Although the RAG2 core domain is the minimal region required for V(D)J recombination, the noncore region also plays important roles in the regulation of recombination, and mutations in this region are often related to severe combined immunodeficiency. A complete understanding of the functions of the RAG2 noncore region and the potential contributions of its individual residues has not yet been achieved. Here, we show that the zinc finger motif within the noncore region of RAG2 is indispensable for maintaining the stability of the RAG2 protein. The zinc finger motif in the noncore region of RAG2 is highly conserved from zebrafish to humans. Knock‐in mice carrying a zinc finger mutation (C478Y) exhibit decreased V(D)J recombination efficiency and serious impairment in T/B‐cell development due to RAG2 instability. Further studies also reveal the importance of the zinc finger motif for RAG2 stability. Moreover, mice harboring a RAG2 noncore region mutation (N474S), which is located near C478 but is not zinc‐binding, exhibit no impairment in either RAG2 stability or T/B‐cell development.
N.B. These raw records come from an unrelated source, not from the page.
Module InputError.
Inductive t :=
| OutsideClosedSet (spec : RequestSpec)
| DuplicatePair (resource : Resource)
| NotServedRefused (resource : Resource)
| Missing (resource : Resource)
| NotAList (resource : Resource)
| ListKind (resource : Resource)
| Paged (resource : Resource)
| Items (resource : Resource)
| ItemShape (resource : Resource) (index : nat)
| ItemScope (resource : Resource) (index : nat)
| DuplicateItem (resource : Resource) (index : nat).
End InputError.

Module Listed.
Inductive t := Items (items : list Value) | NotServed.
End Listed.
(** [Inputs]: the checked pairs. *)
Abbreviation Pairs := (list (Resource * ListBody.t)).

Definition text (value : Value) : option string := as_str value.
Definition jtext (value : Value) : option JStr := match value with VStr string => Some string | _ => None end.

(** [filter(|text| !text.is_empty())] *)
Definition non_empty (text : option string) : option string :=
  let* text := text in if bool_decide (text = "") then None else Some text.
Definition object_name (item : Value) : option string :=
  non_empty (let* meta := value_get item "metadata" in let* name := value_get meta "name" in text name).
Definition object_namespace (item : Value) : option string :=
  non_empty (let* meta := value_get item "metadata" in let* space := value_get meta "namespace" in text space).

(** An item's key: its namespace, exactly when the kind is namespaced, and its name. *)
Definition item_key (resource : Resource) (index : nat) (item : Value) : result (option string * string) InputError.t :=
  let meta := let* meta := value_get item "metadata" in
              match as_object meta with Some _ => Some meta | None => None end in
  match meta, object_name item with
  | Some meta, Some name =>
      match Resource_namespaced resource, value_get meta "namespace" with
      | true, Some present =>
          match non_empty (text present) with
          | Some namespace => Ok (Some namespace, name)
          | None => Err (InputError.ItemScope resource index)
          end
      | true, None | false, Some _ => Err (InputError.ItemScope resource index)
      | false, None => Ok (None, name)
      end
  | _, _ => Err (InputError.ItemShape resource index)
  end.
Fixpoint check_items (resource : Resource) (index : nat) (keys : list (option string * string)) (items : list Value)
    : result unit InputError.t :=
  match items with
  | [] => Ok tt
  | item :: items =>
      let? key := item_key resource index item in
      if bool_decide (key ∈ keys) then Err (InputError.DuplicateItem resource index)
      else check_items resource (S index) (key :: keys) items
  end.

(** The list's own metadata: absent, or an object without a [continue] token or a [remainingItemCount]. *)
Definition check_metadata (resource : Resource) (value : Value) : result unit InputError.t :=
  match value_get value "metadata" with
  | None => Ok tt
  | Some meta =>
      match as_object meta with
      | None => Err (InputError.Paged resource)
      | Some members =>
          let token_refused :=
            match object_get members (jstr "continue") with
            | Some token => negb (bool_decide (text token = Some ""))
            | None => false
            end in
          if token_refused then Err (InputError.Paged resource)
          else if object_contains_key members (jstr "remainingItemCount") then Err (InputError.Paged resource)
          else Ok tt
      end
  end.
Taken together, our findings contribute to defining critical functions of the RAG2 zinc finger motif and provide insights into the relationships between the mutations within this motif and immunodeficiency diseases. Through an integrative analysis of amino acid sequence conservation, protein structure, and knock‐in mouse models, we found that the RAG2 zinc finger motif are essential to the stability and function of RAG2. This study also provides insights into the relationships between the mutations within this motif and immunodeficiency diseases.